ASSIGNED TASK> Beginning at the line that contains "else if b0 =? 0xE0" and ending at the last line of the records below, retype each line exactly and add nothing.

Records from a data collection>
(** * dbrest: request construction, error classification and response
      normalisation

    A shallow embedding of the two Go packages of the command-line client,
    [internal/api] (client construction, URL composition, GET with status
    classification, [HTTPError]) and [internal/format] (decoding of the JSON
    payloads and rendering of the tab-separated tables), together with the
    part of the Go standard library these packages call ([strings],
    [unicode/utf8], [strconv], [fmt] verbs, [net/url], [net/http]'s reason
    phrases and [encoding/json]).

    Conventions.
    - A Go [string] or [[]byte] is a [string]: a sequence of 8-bit bytes.
    - A Go [int] is a [Z]; the code does no arithmetic on it that can wrap
      (only [/ 60] and [% 60]), and the decoder rejects literals outside the
      64-bit range.
    - A Go [(T, error)] result is a [result T]; a pointer [*T] is an
      [option T]; a slice is a [slice T] (its elements, and the elements
      left behind in its backing array, which the JSON decoder reuses).
    - The network is an explicit argument of [Get]: a [Transport] maps the
      request to the outcome of [http.Client.Do] and of reading the body.
    - The library models follow Go 1.22. *)

From Stdlib Require Import ZArith NArith Ascii String List Bool Lia.
From Stdlib Require Import DecimalString.
From stdpp Require Import base option list strings gmap sorting.

Local Open Scope N_scope.

(* ================================================================== *)
(** * Bytes and strings *)

Definition b2n (c : ascii) : N := N_of_ascii c.
Definition n2b (n : N) : ascii := ascii_of_N n.

(** [lo <= c <= hi] on byte values, as in Go's ['a' <= c && c <= 'z']. *)
Definition between (lo hi c : ascii) : bool :=
  (b2n lo <=? b2n c) && (b2n c <=? b2n hi).

Definition byte_eqb (a b : ascii) : bool := Ascii.eqb a b.

Definition TAB : string := String "009" "".
Definition NL : string := String "010" "".

Fixpoint str_take (n : nat) (s : string) : string :=
  match n, s with
  | S n', String c s' => String c (str_take n' s')
  | _, _ => ""
  end.

Fixpoint str_drop (n : nat) (s : string) : string :=
  match n, s with
  | S n', String _ s' => str_drop n' s'
  | _, _ => s
  end.

(** [s[i:j]] *)
Definition str_slice (i j : nat) (s : string) : string :=
  str_take (j - i) (str_drop i s).

Definition str_all (p : ascii → bool) (s : string) : bool :=
  forallb p (list_ascii_of_string s).

Definition str_any (p : ascii → bool) (s : string) : bool :=
  existsb p (list_ascii_of_string s).

Definition str_is_empty (s : string) : bool :=
  match s with "" => true | _ => false end.

Fixpoint str_concat (l : list string) : string :=
  match l with
  | [] => ""
  | s :: l' => s +:+ str_concat l'
  end.

(* ================================================================== *)
(** * Errors and results *)

(** [api.HTTPError]: a non-2xx response, with its body. *)
Record HTTPError : Type := mkHTTPError { Status : Z; Body : string }.

(** The error values the two packages and the library calls produce. *)
Inductive error : Type :=
| errorString (msg : string)                    (* errors.New(msg) *)
| wrapError (msg : string) (err : error)        (* fmt.Errorf(msg + "%w", err) *)
| url_Error (Op URL : string) (err : error)     (* *url.Error *)
| url_EscapeError (s : string)
| url_InvalidHostError (s : string)
| json_SyntaxError                              (* *json.SyntaxError *)
| json_UnmarshalTypeError (Value Ty : string) (* *json.UnmarshalTypeError *)
| errHTTP (e : HTTPError)                       (* api.HTTPError *)
| transportError (cause : string).              (* what http.Client.Do or
                                                   the body reader reports *)

Inductive result (A : Type) : Type :=
| Ok (a : A)
| Err (e : error).
Arguments Ok {A} a.
Arguments Err {A} e.

#[global] Instance result_ret : MRet result := λ A a, Ok a.
#[global] Instance result_bind : MBind result := λ A B f m,
  match m with Ok a => f a | Err e => Err e end.

#[global] Instance result_fmap : FMap result := λ A B f m,
  match m with Ok a => Ok (f a) | Err e => Err e end.

Definition is_Ok {A} (r : result A) : bool :=
  match r with Ok _ => true | Err _ => false end.

(* ================================================================== *)
(** * unicode/utf8 and unicode *)

Definition RuneError : N := 0xFFFD.
Definition RuneSelf : N := 0x80.
Definition UTFMax : nat := 4.

(** The table [first] of utf8.go with its accept ranges: for a leading
    byte, the length of the sequence and the range of the second byte. *)
Definition utf8_first (b0 : N) : option (nat * N * N) :=
  if (0xC2 <=? b0) && (b0 <=? 0xDF) then Some (2%nat, 0x80, 0xBF)
  else if b0 =? 0xE0 then Some (3%nat, 0xA0, 0xBF)
  else if (0xE1 <=? b0) && (b0 <=? 0xEC) then Some (3%nat, 0x80, 0xBF)
  else if b0 =? 0xED then Some (3%nat, 0x80, 0x9F)
  else if (0xEE <=? b0) && (b0 <=? 0xEF) then Some (3%nat, 0x80, 0xBF)
  else if b0 =? 0xF0 then Some (4%nat, 0x90, 0xBF)
  else if (0xF1 <=? b0) && (b0 <=? 0xF3) then Some (4%nat, 0x80, 0xBF)
  else if b0 =? 0xF4 then Some (4%nat, 0x80, 0x8F)
  else None.

Definition utf8_cont (b : N) : bool := (0x80 <=? b) && (b <=? 0xBF).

SOLUTION FOR THIS TASK>
  else if b0 =? 0xE0 then Some (3%nat, 0xA0, 0xBF)
  else if (0xE1 <=? b0) && (b0 <=? 0xEC) then Some (3%nat, 0x80, 0xBF)
  else if b0 =? 0xED then Some (3%nat, 0x80, 0x9F)
  else if (0xEE <=? b0) && (b0 <=? 0xEF) then Some (3%nat, 0x80, 0xBF)
  else if b0 =? 0xF0 then Some (4%nat, 0x90, 0xBF)
  else if (0xF1 <=? b0) && (b0 <=? 0xF3) then Some (4%nat, 0x80, 0xBF)
  else if b0 =? 0xF4 then Some (4%nat, 0x80, 0x8F)
  else None.

Definition utf8_cont (b : N) : bool := (0x80 <=? b) && (b <=? 0xBF).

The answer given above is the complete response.